* **Assignment**
Word for word, retype the tail of the data below, starting with the line that has "in [option error]. *)" and including the last line.

* **Information shown**

(** * flux export source git: a shallow embedding of cmd/flux/export_source_git.go

    The command reads GitRepository objects (and, on request, the Secret a
    repository refers to) through a Kubernetes API client and prints them as
    YAML documents.  The embedding keeps the three functions of the file,
    [exportSourceGitCmdRun], [exportGit] and [exportGitCredentials], and makes
    their effects explicit: every API call, every printed line, every log line
    and the deferred cancellation of the context are appended to a trace, and
    the cluster behind the client is a state that each call may change. *)

From stdpp Require Import base strings gmap list numbers.

Local Open Scope string_scope.
Local Open Scope Z_scope.
Local Open Scope list_scope.

(** ** Go values *)

(** The zero value of a Go type: what a field of a struct literal holds when
    the literal does not mention it. *)
Class Zero (A : Type) := zero : A.
Global Hint Mode Zero ! : typeclass_instances.

Global Instance string_zero : Zero string := "".
Global Instance Z_zero : Zero Z := 0.
Global Instance bool_zero : Zero bool := false.
Global Instance option_zero {A} : Zero (option A) := None.
Global Instance list_zero {A} : Zero (list A) := [].

(** Go's [error] interface.  [errorString] is what [errors.New] and
    [fmt.Errorf] without [%w] build, [wrapError] is what [fmt.Errorf] builds
    for a format with [%w], and [StatusError] stands for the errors of the API
    machinery (not found, unauthorized, timeout, ...).  A nil error is [None]
    in [option error]. *)
Inductive error : Type :=
| errorString (s : string)
| wrapError (msg : string) (err : error)
| StatusError (reason : string) (message : string).

Global Instance error_eq_dec : EqDecision error.
Proof. solve_decision. Defined.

* **Response to the task**
    in [option error]. *)
Inductive error : Type :=
| errorString (s : string)
| wrapError (msg : string) (err : error)
| StatusError (reason : string) (message : string).

Global Instance error_eq_dec : EqDecision error.
Proof. solve_decision. Defined.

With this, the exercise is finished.